DIRECTIONS FOR THIS TASK —
Start at the first line of the listing below. Write out each line exactly, stopping after the one that contains "Definition high_mem_starting_l4i : Z".

DATA FOR REVIEW —
(* ===== verification/ProcCalls.v ===== *)
(** * ProcCalls: process system calls, src/core/syscall/syscall2.h

    Fork with the copy of the page tables, clone, exit, memory mapping and the
    heap, signals, sessions and process groups.  Registers that the code reads
    by assembly are arguments.  The kernel stack that fork and clone copy with
    the thread structure is not represented. *)
From S2P Require Import Prelude Bytes MemLib Time KState Blocks Paging Threads Sched Ipc User Vfs Descr.
Open Scope Z_scope.

(** ** Page lines *)
Definition pageline_to_high_addr (page_line : Z) : Z := u64 (Z.land page_line 0x000FFFFFFFFFF000 + HM).
Definition pageline_get_flags (pageline : Z) : Z := Z.land pageline 0xFFF.
Definition make_pageline (addr flags : Z) : Z := Z.lor (Z.land addr (u64 (Z.lnot 0xFFF))) (Z.land flags 0xFFF).

(** [memcpy] of a table of 512 words. *)
Definition copy_table (dst src : Z) : ST kstate unit :=
  for_m 512 0 (fun i => modify (fun k => set_entry dst i (entry k src i) k)).
(** One of the nested loops: every entry in use of the [n] first ones gets a
    block of its own, which the loop below fills.  The block is not erased. *)
Fixpoint clone_level {M : Machine} (lv n : nat) (original new : Z) : ST kstate unit :=
  match lv with
  | O => copy_table new original
  | S lv' =>
      for_m n 0 (fun i =>
        e ← gets (fun k => entry k original i);
        if e =? 0 then mret tt
        else
          new_page_addr ← get_a_free_block_addr;
          _ ← modify (set_entry new i (make_pageline (new_page_addr - HM) (pageline_get_flags e)));
          clone_level lv' 512 (pageline_to_high_addr e) new_page_addr)
  end.
Section Clone.
Context {M : Machine}.
Definition high_mem_starting_l4i : Z := Z.shiftr HM 39.
Definition clone_cr3 (l4_original l4_new : Z) : ST kstate unit :=
  _ ← clone_level 3 (Z.to_nat high_mem_starting_l4i) l4_original l4_new;
  for_m (Z.to_nat (512 - high_mem_starting_l4i)) high_mem_starting_l4i
    (fun i => modify (fun k => set_entry l4_new i (entry k l4_original i) k)).
End Clone.

(** ** Fork, clone and exit *)
Definition fork_process (child_pid parent_pid : Z) (p : process_info) : process_info :=
  ProcessInfo child_pid PROCESS_RUNNING (p_main_thread_id p) (p_signal p) 1 (p_pgid p) (p_sid p) (p_fd_addr p)
    parent_pid (p_heap_start_addr p) (p_heap_end_addr p) (p_sig_handlers p) (p_uid p) (p_gid p) (p_euid p)
    (p_egid p) (p_reuid p) (p_regid p) (p_resuid p) (p_resgid p) (p_lock p) (p_return_code p) (p_sm p)
    (p_cmd_line p) (p_env p) (p_cwd p).
Definition set_p_main_thread_id (v : Z) (p : process_info) : process_info :=
  ProcessInfo (p_pid p) (p_state p) v (p_signal p) (p_threads_count p) (p_pgid p) (p_sid p) (p_fd_addr p)
    (p_parent_pid p) (p_heap_start_addr p) (p_heap_end_addr p) (p_sig_handlers p) (p_uid p) (p_gid p) (p_euid p)
    (p_egid p) (p_reuid p) (p_regid p) (p_resuid p) (p_resgid p) (p_lock p) (p_return_code p) (p_sm p)
    (p_cmd_line p) (p_env p) (p_cwd p).
Definition set_p_heap_end_addr (v : Z) (p : process_info) : process_info :=
  ProcessInfo (p_pid p) (p_state p) (p_main_thread_id p) (p_signal p) (p_threads_count p) (p_pgid p) (p_sid p)
    (p_fd_addr p) (p_parent_pid p) (p_heap_start_addr p) v (p_sig_handlers p) (p_uid p) (p_gid p) (p_euid p)
    (p_egid p) (p_reuid p) (p_regid p) (p_resuid p) (p_resgid p) (p_lock p) (p_return_code p) (p_sm p)
    (p_cmd_line p) (p_env p) (p_cwd p).
Definition set_p_sig_handlers (v : list Z) (p : process_info) : process_info :=
  ProcessInfo (p_pid p) (p_state p) (p_main_thread_id p) (p_signal p) (p_threads_count p) (p_pgid p) (p_sid p)
    (p_fd_addr p) (p_parent_pid p) (p_heap_start_addr p) (p_heap_end_addr p) v (p_uid p) (p_gid p) (p_euid p)
    (p_egid p) (p_reuid p) (p_regid p) (p_resuid p) (p_resgid p) (p_lock p) (p_return_code p) (p_sm p)
    (p_cmd_line p) (p_env p) (p_cwd p).
Definition set_t_signal_mask (v : Z) (t : thread_info) : thread_info :=
  ThreadInfo (t_pid t) (t_tid t) (t_state t) (t_wakeup_time t) (t_stack_addr t) (t_kernel_stack_addr t) (t_context t)
    (t_ptid t) (t_signal t) v (t_sleep_flag_addr t) (t_context_type t) (t_lock_time t) (t_return_code t).

(** The context of a forked thread: the parent's, with kernel segments, the
    return point of the child, the distance of the stacks in rdx, and the
    stack pointers moved by it. *)
Definition fork_context (fork_child_ret distance rsp rbp gs24_ : Z) (c : user_thread_context) : user_thread_context :=
  Context (c_r15 c) (c_r14 c) (c_r13 c) (c_r12 c) (c_r11 c) (c_r10 c) (c_r9 c) (c_r8 c) (c_rdi c) (c_rsi c)
    rbp (c_rbx c) distance (c_rcx c) (c_rax c) fork_child_ret 0x08 (c_rflags c) rsp 0x10 gs24_
    (xsave_area c) (fs_base c) (gs_base c).
(** The thread structure a fork or a clone makes from the parent's. *)
Definition fork_thread (pid tid kstack fork_child_ret rsp rbp gs24_ : Z) (t : thread_info) : thread_info :=
  let moved x := u64 (kstack - u64 (t_kernel_stack_addr t - x)) in
  ThreadInfo pid tid THREAD_READY (t_wakeup_time t) (t_stack_addr t) kstack
    (fork_context fork_child_ret (u64 (kstack - t_kernel_stack_addr t)) (moved rsp) (moved rbp) gs24_ (t_context t))
    (t_ptid t) (t_signal t) (t_signal_mask t) (t_sleep_flag_addr t) (t_context_type t) (t_lock_time t) (t_return_code t).

Section Fork.
Context {M : Machine} {disk : Type}.
(** Registers at the call and the address of the return point of the child. *)
Record fork_regs := ForkRegs { f_rsp : Z; f_rbp : Z; f_ret : Z }.

Fixpoint copy_fds (n : nat) (i fd_child fd_parent : Z) (m : mem) : mem :=
  match n with
  | O => m
  | S n' =>
      copy_fds n' (i + 1) fd_child fd_parent
        (if (i <=? 2) || negb (ld_le 4 m (fd_entry fd_parent i + fi_type) =? file_type_code FILE_PIPE)
         then memcpy m (fd_entry fd_child i) (fd_entry fd_parent i) sizeof_file_inner else m)
  end.
(** The copy of the descriptor table; its address is not stored. *)
Definition fork_fds (fd_parent : Z) : ST (sys disk) unit :=
  b ← on_kern (get_continuous_free_blocks 20);
  let fd_child := u64 (b * 4096 + HM) in
  _ ← upd_mem (fun m => erase_mem8 m fd_child (20 * 4096));
  upd_mem (copy_fds (Z.to_nat MAX_FD_INNER) 0 fd_child fd_parent).
(** A slot of the thread table and five blocks, as [register_a_thread] takes
    them, but not erased. *)
Definition fork_alloc : ST kstate (Z * Z) :=
  child_tid ← free_slot_m thread_word 1 MAX_THREADS_COUNT;
  b ← get_continuous_free_blocks 5;
  mret (child_tid, u64 (b * 4096 + HM)).
(** Copying the four pages of the user stack to fresh frames. *)
Definition fork_stack (child_pid : Z) (child parent : thread_info) : ST (sys disk) unit :=
  for_m 4 0 (fun i =>
    let va := u64 (t_stack_addr child - (i + 1) * 4096) in
    _ ← on_kern (modify (decrease_paging_of_process_with_virt_addr child_pid va));
    r ← on_kern (increase_paging_of_process_with_virt_addr child_pid va);
    tmp ← deref r;
    upd_mem (fun m => memcpy m (u64 (tmp + HM)) (u64 (t_stack_addr parent - (i + 1) * 4096)) 4096)).

Definition sys_fork (r : fork_regs) : ST (sys disk) Z :=
  parent_pid ← on_kern get_current_pid;
  parent_proc ← on_kern (gets (fun k => proc k parent_pid) ≫= deref);
  parent_thread ← on_kern current_thread;
  child_pid ← on_kern (free_slot_m proc_slot 1 MAX_PROCESSES_COUNT);
  child_proc ← on_kern get_a_free_block_addr;
  _ ← on_kern (modify (set_proc_slot child_pid child_proc));
  _ ← on_kern (modify (fun k => set_processes_cr3_ptr (<[child_pid := cr3_of k parent_pid]> (processes_cr3_ptr k)) k));
  _ ← on_kern (modify (set_proc_at child_proc (fork_process child_pid (p_pid parent_proc) parent_proc)));
  _ ← fork_fds (p_fd_addr parent_proc);
  ta ← on_kern fork_alloc;
  let child_tid := fst ta in
  gs ← on_kern (gets gs24);
  let child_thread :=
    fork_thread child_pid child_tid (u64 (snd ta + 5 * 4096)) (f_ret r) (f_rsp r) (f_rbp r) gs parent_thread in
  _ ← on_kern (modify (set_thread child_tid child_thread));
  _ ← on_kern (modify (upd_proc child_pid (set_p_main_thread_id child_tid)));
  new_cr3_addr ← on_kern get_a_free_block_addr;
  _ ← on_kern (l4 ← gets (fun k => cr3_of k parent_pid); clone_cr3 l4 new_cr3_addr);
  _ ← on_kern (modify (fun k => set_processes_cr3_ptr (<[child_pid := new_cr3_addr]> (processes_cr3_ptr k)) k));
  _ ← fork_stack child_pid child_thread parent_thread;
  mret child_pid.

Definition sys_getpid : ST (sys disk) Z := on_kern get_current_pid.
Definition current_proc : ST kstate process_info :=
  pid ← get_current_pid; gets (fun k => proc k pid) ≫= deref.
Definition sys_getppid : ST (sys disk) Z := p ← on_kern current_proc; mret (p_parent_pid p).

Definition CLONE_THREAD : Z := 0x00010000.
(** [ptid] is read when it is not null; the value is not used. *)
Definition sys_clone (r : fork_regs) (flags child_stack_top ptid ctid newtls : Z) : ST (sys disk) Z :=
  if Z.land flags CLONE_THREAD =? 0 then mret (neg64 1)
  else
    pid ← on_kern get_current_pid;
    proc ← on_kern (gets (fun k => proc k pid) ≫= deref);
    if decide (p_state proc = PROCESS_ENDED_BUT_NOT_CLEANED) then mret (neg64 1)
    else
      parent_thread ← on_kern current_thread;
      ta ← on_kern fork_alloc;
      _ ← on_kern (modify (set_thread (fst ta)
            (fork_thread pid (fst ta) (u64 (snd ta + 5 * 4096)) (f_ret r) (f_rsp r) (f_rbp r) child_stack_top parent_thread)));
      mret (fst ta).
Definition sys_exit (status : Z) : ST (sys disk) unit := on_kern (mark_current_thread_as_ended (u64 status)).
Definition sys_exit_group (status : Z) : ST (sys disk) unit := on_kern mark_process_as_ended.
End Fork.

TASK OUTPUT —
(* ===== verification/ProcCalls.v ===== *)
(** * ProcCalls: process system calls, src/core/syscall/syscall2.h

    Fork with the copy of the page tables, clone, exit, memory mapping and the
    heap, signals, sessions and process groups.  Registers that the code reads
    by assembly are arguments.  The kernel stack that fork and clone copy with
    the thread structure is not represented. *)
From S2P Require Import Prelude Bytes MemLib Time KState Blocks Paging Threads Sched Ipc User Vfs Descr.
Open Scope Z_scope.

(** ** Page lines *)
Definition pageline_to_high_addr (page_line : Z) : Z := u64 (Z.land page_line 0x000FFFFFFFFFF000 + HM).
Definition pageline_get_flags (pageline : Z) : Z := Z.land pageline 0xFFF.
Definition make_pageline (addr flags : Z) : Z := Z.lor (Z.land addr (u64 (Z.lnot 0xFFF))) (Z.land flags 0xFFF).

(** [memcpy] of a table of 512 words. *)
Definition copy_table (dst src : Z) : ST kstate unit :=
  for_m 512 0 (fun i => modify (fun k => set_entry dst i (entry k src i) k)).
(** One of the nested loops: every entry in use of the [n] first ones gets a
    block of its own, which the loop below fills.  The block is not erased. *)
Fixpoint clone_level {M : Machine} (lv n : nat) (original new : Z) : ST kstate unit :=
  match lv with
  | O => copy_table new original
  | S lv' =>
      for_m n 0 (fun i =>
        e ← gets (fun k => entry k original i);
        if e =? 0 then mret tt
        else
          new_page_addr ← get_a_free_block_addr;
          _ ← modify (set_entry new i (make_pageline (new_page_addr - HM) (pageline_get_flags e)));
          clone_level lv' 512 (pageline_to_high_addr e) new_page_addr)
  end.
Section Clone.
Context {M : Machine}.
Definition high_mem_starting_l4i : Z := Z.shiftr HM 39.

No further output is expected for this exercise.